__Data under study__:
(** Byte order conversions of a little-endian host. *)
Definition htons (x : Z) : Z :=
  Z.lor (Z.shiftl (Z.land x 255) 8) (Z.land (Z.shiftr x 8) 255).
Definition ntohs : Z -> Z := htons.
Definition htonl (x : Z) : Z :=
  Z.lor (Z.lor (Z.shiftl (Z.land x 255) 24)
               (Z.shiftl (Z.land (Z.shiftr x 8) 255) 16))
        (Z.lor (Z.shiftl (Z.land (Z.shiftr x 16) 255) 8)
               (Z.land (Z.shiftr x 24) 255)).
Definition ntohl : Z -> Z := htonl.

(** ** The development's automation *)
Create HintDb cdb.
Arguments cint : simpl never.
Arguments crem : simpl never.
Arguments cdiv : simpl never.
Arguments rd : simpl never.
Arguments wr : simpl never.
Arguments uwrap : simpl never.
Arguments swrap : simpl never.

Ltac int_bounds := unfold INT_MIN, INT_MAX in *; cbn [length] in *; lia.

(** Boolean comparisons on [Z] become arithmetic facts. *)
Ltac zbool :=
  repeat match goal with
  | H : andb _ _ = true |- _ => apply andb_true_iff in H; destruct H
  | H : orb _ _ = false |- _ => apply orb_false_iff in H; destruct H
  | H : negb _ = true |- _ => apply negb_true_iff in H
  | H : negb _ = false |- _ => apply negb_false_iff in H
  | H : (_ <? _) = true |- _ => apply Z.ltb_lt in H
  | H : (_ <? _) = false |- _ => apply Z.ltb_ge in H
  | H : (_ <=? _) = true |- _ => apply Z.leb_le in H
  | H : (_ <=? _) = false |- _ => apply Z.leb_gt in H
  | H : (_ >? _) = _ |- _ => rewrite Z.gtb_ltb in H
  | H : (_ >=? _) = _ |- _ => rewrite Z.geb_leb in H
  | H : (_ =? _) = true |- _ => apply Z.eqb_eq in H
  | H : (_ =? _) = false |- _ => apply Z.eqb_neq in H
  end.

(** Split a conditional of the goal and read off its test. *)
Ltac case_if :=
  match goal with
  | |- context [if ?b then _ else _] =>
      match type of b with bool => destruct b eqn:?; zbool end
  end.

(** ** Shared lemmas *)
Lemma cint_ok z : INT_MIN <= z <= INT_MAX -> cint z = Ok z.
Proof.
  intros H. unfold cint, in_int.
  rewrite (proj2 (Z.leb_le _ _) (proj1 H)), (proj2 (Z.leb_le _ _) (proj2 H)). done.
Qed.

Lemma cint_inv z r : cint z = Ok r -> r = z /\ INT_MIN <= z <= INT_MAX.
Proof. unfold cint, in_int. case_if; [intros [= <-]; lia | done]. Qed.

Lemma crem_ok a b :
  0 <= a <= INT_MAX -> 0 < b -> crem a b = Ok (a mod b).
Proof.
  intros Ha Hb. unfold crem, in_int.
  rewrite (proj2 (Z.eqb_neq b 0)) by lia.
  rewrite Z.quot_div_nonneg, Z.rem_mod_nonneg by lia.
  assert (0 <= a / b <= INT_MAX) as Hq.
  { split; [apply Z.div_pos; lia | ].
    transitivity a; [apply Z.div_le_upper_bound; nia | lia]. }
  unfold INT_MIN. rewrite !(proj2 (Z.leb_le _ _)) by lia. done.
Qed.

Lemma cdiv_ok a b :
  0 <= a <= INT_MAX -> 0 < b -> cdiv a b = Ok (a / b).
Proof.
  intros Ha Hb. unfold cdiv. rewrite (proj2 (Z.eqb_neq b 0)) by lia.
  rewrite Z.quot_div_nonneg by lia. apply cint_ok.
  split; [transitivity 0; [done | apply Z.div_pos; lia] | ].
  transitivity a; [apply Z.div_le_upper_bound; nia | lia].
Qed.

Lemma u32_small z : 0 <= z < 4294967296 -> u32 z = z.
Proof. apply Z.mod_small. Qed.
Lemma i32_add_l a b : i32 (i32 a + b) = i32 (a + b).
Proof.
  unfold i32, swrap. f_equal. replace (_ - _ + b + _) with ((a + 2 ^ (32 - 1)) mod 2 ^ 32 + b) by lia.
  rewrite Zplus_mod_idemp_l. f_equal. lia.
Qed.
Lemma u16_small z : 0 <= z < 65536 -> u16 z = z.
Proof. apply Z.mod_small. Qed.
Lemma u8_small z : 0 <= z < 256 -> u8 z = z.
Proof. apply Z.mod_small. Qed.

Lemma rd_ok {A} (l : list A) i a : 0 <= i -> l !! Z.to_nat i = Some a -> rd l i = Ok a.
Proof. intros Hi Hl. unfold rd. rewrite (proj2 (Z.ltb_ge i 0)) by lia. by rewrite Hl. Qed.

Lemma rd_inv {A} (l : list A) i a :
  rd l i = Ok a -> 0 <= i /\ l !! Z.to_nat i = Some a.
Proof. unfold rd. case_if; [done | ]. destruct (l !! _) eqn:E; [intros [= <-]; auto | done]. Qed.

Lemma wr_ok {A} (l : list A) i a :
  0 <= i < Z.of_nat (length l) -> wr l i a = Ok (<[Z.to_nat i := a]> l).
Proof.
  intros Hi. unfold wr.
  rewrite (proj2 (Z.leb_le 0 i)), (proj2 (Z.ltb_lt i _)) by lia. done.
Qed.

Lemma wr_oob {A} (l : list A) i a : i < 0 \/ Z.of_nat (length l) <= i -> wr l i a = Ub.
Proof. intros Hi. unfold wr. case_if; [lia | done]. Qed.

(** Offsets smaller than the modulus stay distinct after a common shift. *)
Lemma mod_add_inj n s i j :
  0 < n -> 0 <= i < n -> 0 <= j < n -> (s + i) mod n = (s + j) mod n -> i = j.
Proof.
  intros Hn Hi Hj H.
  pose proof (Z.div_mod (s + i) n ltac:(lia)). pose proof (Z.div_mod (s + j) n ltac:(lia)).
  rewrite H in *. destruct (Z.lt_trichotomy ((s + i) / n) ((s + j) / n)) as [? | [E | ?]]; [nia | | nia].
  rewrite E in *. lia.
Qed.

Lemma mod_add_assoc n s i j : (((s + i) mod n) + j) mod n = (s + (i + j)) mod n.
Proof. rewrite Zplus_mod_idemp_l. f_equal. lia. Qed.

(** Accesses at the seam of two segments. *)
Lemma rd_app {A} (P Q : list A) x i :
  i = Z.of_nat (length P) -> rd (P ++ x :: Q) i = Ok x.
Proof.
  intros ->. apply rd_ok; [lia | ]. rewrite Nat2Z.id.
  rewrite lookup_app_r by done. rewrite Nat.sub_diag. done.
Qed.

Lemma wr_app {A} (P Q : list A) x v i :
  i = Z.of_nat (length P) -> wr (P ++ x :: Q) i v = Ok (P ++ v :: Q).
Proof.
  intros ->. rewrite wr_ok by (rewrite length_app; simpl; lia). f_equal.
  rewrite Nat2Z.id. rewrite insert_app_r_alt by done. rewrite Nat.sub_diag. done.
Qed.

Lemma obind_ok {A B} (a : A) (k : A -> outcome B) : obind (Ok a) k = k a.
Proof. done. Qed.

Lemma obind_assoc {A B C} (o : outcome A) (f : A -> outcome B) (g : B -> outcome C) :
  obind (obind o f) g = obind o (fun a => obind (f a) g).
Proof. by destruct o. Qed.

Lemma obind_inv {A B} (o : outcome A) (k : A -> outcome B) r :
  obind o k = Ok r -> exists a, o = Ok a /\ k a = Ok r.
Proof. destruct o; simpl; try done. eauto. Qed.

(** Run the next statement of a C function: discharge the bounds of the
    arithmetic or of the access at its head. *)
Ltac cstep :=
  lazymatch goal with
  | |- obind (cint ?z) _ = _ => rewrite (cint_ok z) by int_bounds
  | |- obind (crem ?a ?b) _ = _ => rewrite (crem_ok a b) by int_bounds
  | |- obind (cdiv ?a ?b) _ = _ => rewrite (cdiv_ok a b) by int_bounds
  | |- obind (wr ?l ?i ?a) _ = _ => rewrite (wr_ok l i a) by int_bounds
  | |- obind (rd ?l ?i) _ = _ => erewrite (rd_ok l i) by (eassumption || lia)
  | |- obind (Ok _) _ = _ => idtac
  end; rewrite ?obind_ok; cbv beta iota.

(** Invert a run that ended normally. *)
Ltac run_inv H :=
  match type of H with
  | obind _ _ = Ok _ =>
      let a := fresh "r" in let E := fresh "E" in
      apply obind_inv in H; destruct H as (a & E & H); cbv beta in H
  end.

(** The least index at which a decidable predicate holds. *)
Lemma least_Z (P : Z -> bool) s0 :
  0 <= s0 -> P s0 = true ->
  exists s, 0 <= s <= s0 /\ P s = true /\ forall s', 0 <= s' < s -> P s' = false.
Proof.
  intros H0. pattern s0. apply Zlt_0_ind; [ | done]. clear s0 H0. intros s0 IH H0 HP.
  destruct (existsb (fun s => P (Z.of_nat s)) (seq 0 (Z.to_nat s0))) eqn:E.
  - apply existsb_exists in E as (s & Hs & HPs). apply in_seq in Hs.
    destruct (IH (Z.of_nat s) ltac:(lia) HPs) as (s1 & ? & ? & ?).
    exists s1. split; [lia | done].
  - exists s0. split; [lia | split; [done | ]]. intros s' Hs'.
    destruct (P s') eqn:E'; [ | done]. exfalso.
    apply not_true_iff_false in E. apply E, existsb_exists.
    exists (Z.to_nat s'). split; [apply in_seq; lia | ]. rewrite Z2Nat.id by lia. done.
Qed.

Lemma perm_hand {E} (l n o : list E) x : l ++ (x :: n) ++ o ≡ₚ (o ++ l) ++ n ++ [x].
Proof.
  rewrite <- app_assoc, (Permutation_app_comm o), <- !app_assoc. apply Permutation_app_head.
  cbn. rewrite <- Permutation_middle. done.
Qed.

(** The default of [last] matters for the empty list only. *)
Lemma last_default {A} (l : list A) x d d' : List.last (x :: l) d = List.last (x :: l) d'.
Proof. revert x. induction l as [ | y l IH]; intros x; [done | ]. apply (IH y). Qed.

(** ** Partial functions on [0..n) as lists of their values *)
Definition entries {E} (f : Z -> option E) (n : Z) : list E :=
  omap (fun i => f (Z.of_nat i)) (seq 0 (Z.to_nat n)).

Section Entries.
Context {E : Type}.
Implicit Types f : Z -> option E.

Lemma elem_of_entries f n e : e ∈ entries f n <-> exists i, 0 <= i < n /\ f i = Some e.
Proof.
  unfold entries. rewrite list_elem_of_omap. split.
  - intros (i & Hi & Hf). apply elem_of_seq in Hi. exists (Z.of_nat i). split; [lia | done].
  - intros (i & Hi & Hf). exists (Z.to_nat i). rewrite elem_of_seq, Z2Nat.id by lia. split; [lia | done].
Qed.

(** Take index [i] out of the enumeration. *)
Lemma entries_split f n i :
  0 <= i < n ->
  exists l, entries f n ≡ₚ option_list (f i) ++ omap (fun j => f (Z.of_nat j)) l /\
    seq 0 (Z.to_nat n) ≡ₚ Z.to_nat i :: l.
Proof.
  intros Hi. destruct (proj1 (elem_of_Permutation (seq 0 (Z.to_nat n)) (Z.to_nat i))) as [l Hl].
  { apply elem_of_seq. lia. }
  exists l. split; [ | done]. unfold entries. rewrite Hl. cbn. rewrite Z2Nat.id by lia.
  destruct (f i); done.
Qed.

Lemma entries_update f f' n i :
  0 <= i < n -> (forall j, 0 <= j < n -> j <> i -> f' j = f j) ->
  exists l, entries f n ≡ₚ option_list (f i) ++ l /\ entries f' n ≡ₚ option_list (f' i) ++ l.
Proof.
  intros Hi Hext. destruct (entries_split f n i Hi) as (l & Hl & Hseq).
  exists (omap (fun j => f (Z.of_nat j)) l). split; [done | ].
  assert (NoDup (Z.to_nat i :: l)) as Hnd by (rewrite <- Hseq; apply NoDup_seq).
  apply NoDup_cons in Hnd as [Hni _].
  unfold entries. rewrite Hseq. cbn. rewrite Z2Nat.id by lia.
  assert (omap (fun j => f' (Z.of_nat j)) l = omap (fun j => f (Z.of_nat j)) l) as Heq.
  { clear Hl. assert (forall j, j ∈ l -> Z.of_nat j < n /\ j <> Z.to_nat i) as Hl.
    { intros j Hj. split; [ | set_solver].
      assert (j ∈ seq 0 (Z.to_nat n)) as Hj' by (rewrite Hseq; set_solver).
      apply elem_of_seq in Hj'. lia. }
    clear Hseq Hni. induction l as [ | j l IH]; [done | ]. cbn.
    destruct (Hl j ltac:(set_solver)). rewrite Hext by lia.
    rewrite IH by set_solver. done. }
  rewrite Heq. destruct (f' i); done.
Qed.

Lemma entries_insert f f' n i e :
  0 <= i < n -> f i = None -> f' i = Some e -> (forall j, 0 <= j < n -> j <> i -> f' j = f j) ->
  entries f' n ≡ₚ e :: entries f n.
Proof.
  intros Hi Hf Hf' Hext. destruct (entries_update f f' n i Hi Hext) as (l & H1 & H2).
  rewrite Hf in H1. rewrite Hf' in H2. rewrite H1, H2. done.
Qed.

Lemma entries_delete f f' n i e :
  0 <= i < n -> f i = Some e -> f' i = None -> (forall j, 0 <= j < n -> j <> i -> f' j = f j) ->
  entries f n ≡ₚ e :: entries f' n.
Proof.
  intros Hi Hf Hf' Hext. apply (entries_insert f' f n i); auto. intros. symmetry. auto.
Qed.

Lemma entries_ext f f' n : (forall j, 0 <= j < n -> f' j = f j) -> entries f' n = entries f n.
Proof.
  intros Hext. unfold entries. assert (forall l : list nat, (forall j, j ∈ l -> (j < Z.to_nat n)%nat) ->
    omap (fun i => f' (Z.of_nat i)) l = omap (fun i => f (Z.of_nat i)) l) as H.
  { induction l as [ | j l IH]; intros Hl; [done | ]. cbn.
    rewrite Hext by (specialize (Hl j ltac:(set_solver)); lia). rewrite IH by set_solver. done. }
  apply H. intros j Hj. apply elem_of_seq in Hj. lia.
Qed.

Lemma entries_nil f n : (forall i, 0 <= i < n -> f i = None) -> entries f n = [].
Proof.
  intros H. destruct (entries f n) as [ | e l] eqn:Eq; [done | ].
  assert (e ∈ entries f n) as He by (rewrite Eq; set_solver).
  apply elem_of_entries in He as (i & Hi & Hf). rewrite H in Hf by done. done.
Qed.

(** Fewer values than indices: some index has none. *)
Lemma entries_hole f n : len (entries f n) < n -> exists i, 0 <= i < n /\ f i = None.
Proof.
  intros Hlt. assert (0 <= n) by lia.
  replace n with (Z.of_nat (Z.to_nat n)) in * by lia. revert Hlt. generalize (Z.to_nat n) as N.
  clear. unfold entries. intros N. rewrite Nat2Z.id. induction N as [ | N IH]; intros Hlt; [simpl in Hlt; lia | ].
  destruct (f (Z.of_nat N)) as [e | ] eqn:Ef; [ | exists (Z.of_nat N); split; [lia | done]].
  destruct IH as (i & Hi & Hfi); [ | exists i; split; [lia | done]].
  rewrite seq_S, omap_app, length_app in Hlt. cbn in Hlt. rewrite Ef in Hlt. simpl in Hlt. lia.
Qed.
End Entries.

__Exercise goal__:
Within the listing above, extract exactly the lines from the line with "repeat match goal with" to the line with "Lemma i32_add_l a", the two named lines included, and no others.

__The completed task__:
  repeat match goal with
  | H : andb _ _ = true |- _ => apply andb_true_iff in H; destruct H
  | H : orb _ _ = false |- _ => apply orb_false_iff in H; destruct H
  | H : negb _ = true |- _ => apply negb_true_iff in H
  | H : negb _ = false |- _ => apply negb_false_iff in H
  | H : (_ <? _) = true |- _ => apply Z.ltb_lt in H
  | H : (_ <? _) = false |- _ => apply Z.ltb_ge in H
  | H : (_ <=? _) = true |- _ => apply Z.leb_le in H
  | H : (_ <=? _) = false |- _ => apply Z.leb_gt in H
  | H : (_ >? _) = _ |- _ => rewrite Z.gtb_ltb in H
  | H : (_ >=? _) = _ |- _ => rewrite Z.geb_leb in H
  | H : (_ =? _) = true |- _ => apply Z.eqb_eq in H
  | H : (_ =? _) = false |- _ => apply Z.eqb_neq in H
  end.

(** Split a conditional of the goal and read off its test. *)
Ltac case_if :=
  match goal with
  | |- context [if ?b then _ else _] =>
      match type of b with bool => destruct b eqn:?; zbool end
  end.

(** ** Shared lemmas *)
Lemma cint_ok z : INT_MIN <= z <= INT_MAX -> cint z = Ok z.
Proof.
  intros H. unfold cint, in_int.
  rewrite (proj2 (Z.leb_le _ _) (proj1 H)), (proj2 (Z.leb_le _ _) (proj2 H)). done.
Qed.

Lemma cint_inv z r : cint z = Ok r -> r = z /\ INT_MIN <= z <= INT_MAX.
Proof. unfold cint, in_int. case_if; [intros [= <-]; lia | done]. Qed.

Lemma crem_ok a b :
  0 <= a <= INT_MAX -> 0 < b -> crem a b = Ok (a mod b).
Proof.
  intros Ha Hb. unfold crem, in_int.
  rewrite (proj2 (Z.eqb_neq b 0)) by lia.
  rewrite Z.quot_div_nonneg, Z.rem_mod_nonneg by lia.
  assert (0 <= a / b <= INT_MAX) as Hq.
  { split; [apply Z.div_pos; lia | ].
    transitivity a; [apply Z.div_le_upper_bound; nia | lia]. }
  unfold INT_MIN. rewrite !(proj2 (Z.leb_le _ _)) by lia. done.
Qed.

Lemma cdiv_ok a b :
  0 <= a <= INT_MAX -> 0 < b -> cdiv a b = Ok (a / b).
Proof.
  intros Ha Hb. unfold cdiv. rewrite (proj2 (Z.eqb_neq b 0)) by lia.
  rewrite Z.quot_div_nonneg by lia. apply cint_ok.
  split; [transitivity 0; [done | apply Z.div_pos; lia] | ].
  transitivity a; [apply Z.div_le_upper_bound; nia | lia].
Qed.

Lemma u32_small z : 0 <= z < 4294967296 -> u32 z = z.
Proof. apply Z.mod_small. Qed.
Lemma i32_add_l a b : i32 (i32 a + b) = i32 (a + b).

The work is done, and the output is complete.